Objectives: Recent work in bronchiolitis has demonstrated a significant clinical improvement in children treated with epinephrine over nebulized salbutamol. The objective of this study was to determine whether nebulized epinephrine, as compared with nebulized salbutamol, causes a greater clinical improvement in children with acute asthma.
Methods: Children, aged 1 to 17 years, with acute asthma presenting to the emergency department (ED) were eligible. In this double-blind study, patients were randomly allocated to receive either salbutamol or racemic epinephrine by nebulization at 0, 20, and 40 minutes. All patients received oral steroids. The primary outcome measure was a change in pulmonary index score (PIS).
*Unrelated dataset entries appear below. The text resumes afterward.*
Lemma get_students_on_non_array_witness :
  fst (get_students ascii_toLowerCase None None object_store) =
  Return (res_json 200
            (VObj [("students", VObj [("students", VArr [alice])])])) /\
  exists e,
    fst (get_students ascii_toLowerCase (Some "name") (Some "ali")
           object_store) = Throw e.
Proof.
  destruct (get_students_on_non_array ascii_toLowerCase "name" "ali"
              (VObj [("students", VArr [alice])]) object_store eq_refl
              (fun elems H => ltac:(discriminate H)))
    as [Hall Hsearch].
  split; [ exact Hall | ].
  apply Hsearch. split; discriminate.
Defined.

Lemma get_students_case_blind_witness :
  fst (get_students ascii_toLowerCase (Some "name") (Some "ALI") two_students)
  = fst (get_students ascii_toLowerCase (Some "name") (Some "ali")
           two_students).
Proof.
  apply (get_students_case_blind ascii_toLowerCase "name" "ALI" "ali"
           two_students); [ discriminate | discriminate | reflexivity ].
Defined.

Lemma get_students_narrowing_witness :
  exists kept kept',
    fst (get_students ascii_toLowerCase (Some "name") (Some "li") two_students)
    = Return (res_json 200 (VObj [("students", VArr kept)])) /\
    fst (get_students ascii_toLowerCase (Some "name") (Some "ali") two_students)
    = Return (res_json 200 (VObj [("students", VArr kept')])) /\
    incl kept' kept.
Proof.
  apply (get_students_narrowing ascii_toLowerCase "name" "li" "ali"
           [alice; bob] two_students eq_refl);
    try discriminate; [ exact names_are_text | reflexivity ].
Defined.
(** C5: the sentiment score of every text lies in [-1, 1]; the empty text
    scores exactly 0, "I am happy and love this" scores above 0 and
    "I am sad and angry" scores below 0. *)
Theorem C5_sentiment_range :
  (forall text : string,
      valid (analyzeSentiment text) = true /\
      le (neg (of_Z 1)) (analyzeSentiment text) = true /\
      le (analyzeSentiment text) (of_Z 1) = true /\
      exists q : Q,
        to_Q (analyzeSentiment text) = Some q /\ (-1 <= q)%Q /\ (q <= 1)%Q) /\
  analyzeSentiment EmptyString = zero /\
  lt zero (analyzeSentiment "I am happy and love this") = true /\
  lt (analyzeSentiment "I am sad and angry") zero = true.
Proof.
  split; [| repeat split; vm_compute; reflexivity].
  intros text.
  destruct (analyzeSentiment_facts text)
    as [Hv [Hlo [Hhi [-> [q [Hq [Hq1 [Hq2 _]]]]]]]].
  repeat (split; [assumption|]). exists q. repeat split; assumption.
Qed.

(** C10 as stated fails: with three positive and three negative words the
    source returns 2^-55, which is neither the number [0.1 * 3 - 0.1 * 3]
    nor the rational (3 - 3) / 10. *)
Lemma C10_exact_formula_fails :
  occurring positiveWords "happy good great sad bad hate" = 3%nat /\
  occurring negativeWords "happy good great sad bad hate" = 3%nat /\
  analyzeSentiment "happy good great sad bad hate"
    = S754_finite false 4503599627370496 (-107) /\
  analyzeSentiment "happy good great sad bad hate"
    <> sub (mul n0_1 (of_Z 3)) (mul n0_1 (of_Z 3)) /\
  (forall q : Q,
      to_Q (analyzeSentiment "happy good great sad bad hate") = Some q ->
      ~ (q == (inject_Z 3 - inject_Z 3) / 10)%Q).
Proof.
  repeat split; try (vm_compute; reflexivity); try (vm_compute; discriminate).
  intros q Hq. vm_compute in Hq. injection Hq as <-.
  vm_compute. discriminate.
Qed.

(** C10, amended: the score is the number reached from 0 by adding 0.1 once
    for each positive vocabulary word occurring in the lower-cased text and
    then subtracting 0.1 once for each negative one, in binary64 arithmetic;
    a word counts once however often it occurs; at most ten words of each
    vocabulary occur, the total before the clamp lies in [-1, 1] and the
    clamp returns it unchanged; the score differs from (p - n) / 10 by at
    most 2^-53. *)
Theorem C10_sentiment_accumulates :
  (forall text : string,
      let p := occurring positiveWords text in
      let n := occurring negativeWords text in
      (p <= 10)%nat /\ (n <= 10)%nat /\
      rawScore text = accumulate p n /\
      le (neg (of_Z 1)) (rawScore text) = true /\
      le (rawScore text) (of_Z 1) = true /\
      analyzeSentiment text = rawScore text /\
      exists q : Q,
        to_Q (analyzeSentiment text) = Some q /\
        (Qabs (q - (inject_Z (Z.of_nat p) - inject_Z (Z.of_nat n)) / 10)
         <= 1 # 9007199254740992)%Q) /\
  length positiveWords = 10%nat /\ length negativeWords = 10%nat /\
  analyzeSentiment "happy happy happy" = analyzeSentiment "happy" /\
  analyzeSentiment "happy" = n0_1.
Proof.
  split; [| repeat split; vm_compute; reflexivity].
  intros text p n. subst p n.
  destruct (analyzeSentiment_facts text)
    as [_ [Hlo [Hhi [Hclamp [q [Hq [_ [_ Herr]]]]]]]].
  split; [apply occurring_positive_le|].
  split; [apply occurring_negative_le|].
  split; [apply rawScore_accumulate|].
  repeat (split; [assumption|]).
  exists q. rewrite Hclamp. split; assumption.
Qed.

End Sentiment.

(* ===================================================================== *)
(** ** Insight generator                                                  *)
(* ===================================================================== *)

Section Comparisons.
Import JS.

(** Swapping the sides of a comparison reverses its outcome. *)
Lemma SFcompare_swap (x y : number) :
  SFcompare y x = CompOpp <$> SFcompare x y.
Proof.
  destruct x as [sx|sx| |sx mx ex], y as [sy|sy| |sy my ey]; simpl;
    try reflexivity; try (destruct sx; reflexivity);
    try (destruct sy; reflexivity);
    try (destruct sx, sy; reflexivity).
  destruct sx, sy; simpl; try reflexivity;
    rewrite (Z.compare_antisym ex ey);
    destruct (ex ?= ey) eqn:E; simpl; try reflexivity;
    pose proof (Pos.compare_cont_antisym mx my Eq) as H; simpl in H;
    rewrite <- H; reflexivity.
Qed.

(** [x <= y] excludes [y < x]. *)
Lemma le_not_gt (x y : number) : le x y = true -> lt y x = false.
Proof.
  unfold le, lt, SFleb, SFltb. rewrite (SFcompare_swap x y).
  destruct (SFcompare x y) as [[| |]|]; simpl; congruence.
Qed.

(** A number above 0.3 is not below -0.3. *)
Lemma above_not_below (s : number) :
  gt s n0_3 = true -> lt s (neg n0_3) = false.
Proof.
  unfold gt, lt, SFltb.
  destruct s as [sx|sx| |sx mx ex]; try destruct sx; intros H;
    first [ reflexivity | lazy in H; discriminate H ].
Qed.

(** A mantissa of [d] binary digits lies in [2^(d-1), 2^d). *)
Lemma digits2_pos_bounds (m : positive) :
  2 ^ (Zpos (digits2_pos m) - 1) <= Zpos m < 2 ^ Zpos (digits2_pos m).
Proof.
  induction m as [m IH|m IH|]; cbn [digits2_pos].
  - rewrite Pos2Z.inj_succ.
    replace (Z.succ (Zpos (digits2_pos m)) - 1) with (Z.succ (Zpos (digits2_pos m) - 1)) by lia.
    rewrite !Z.pow_succ_r by lia. lia.
  - rewrite Pos2Z.inj_succ.
    replace (Z.succ (Zpos (digits2_pos m)) - 1) with (Z.succ (Zpos (digits2_pos m) - 1)) by lia.
    rewrite !Z.pow_succ_r by lia. lia.
  - cbn. lia.
Qed.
Results: One hundred twenty patients were randomized. The groups were comparable in terms of age, gender, asthma severity, previous treatments, and use of inhaled steroids. There was no significant difference between treatments in the change in PIS, length of stay, admission to hospital, or relapse rate. The epinephrine-treated group had significantly more minor side effects (such as excess or brownish nasal discharge).
Conclusions: There is no significant clinical benefit of nebulized epinephrine over salbutamol in children 1-17 years old with mild to moderate acute asthma. Salbutamol remains the treatment of choice in children with known asthma.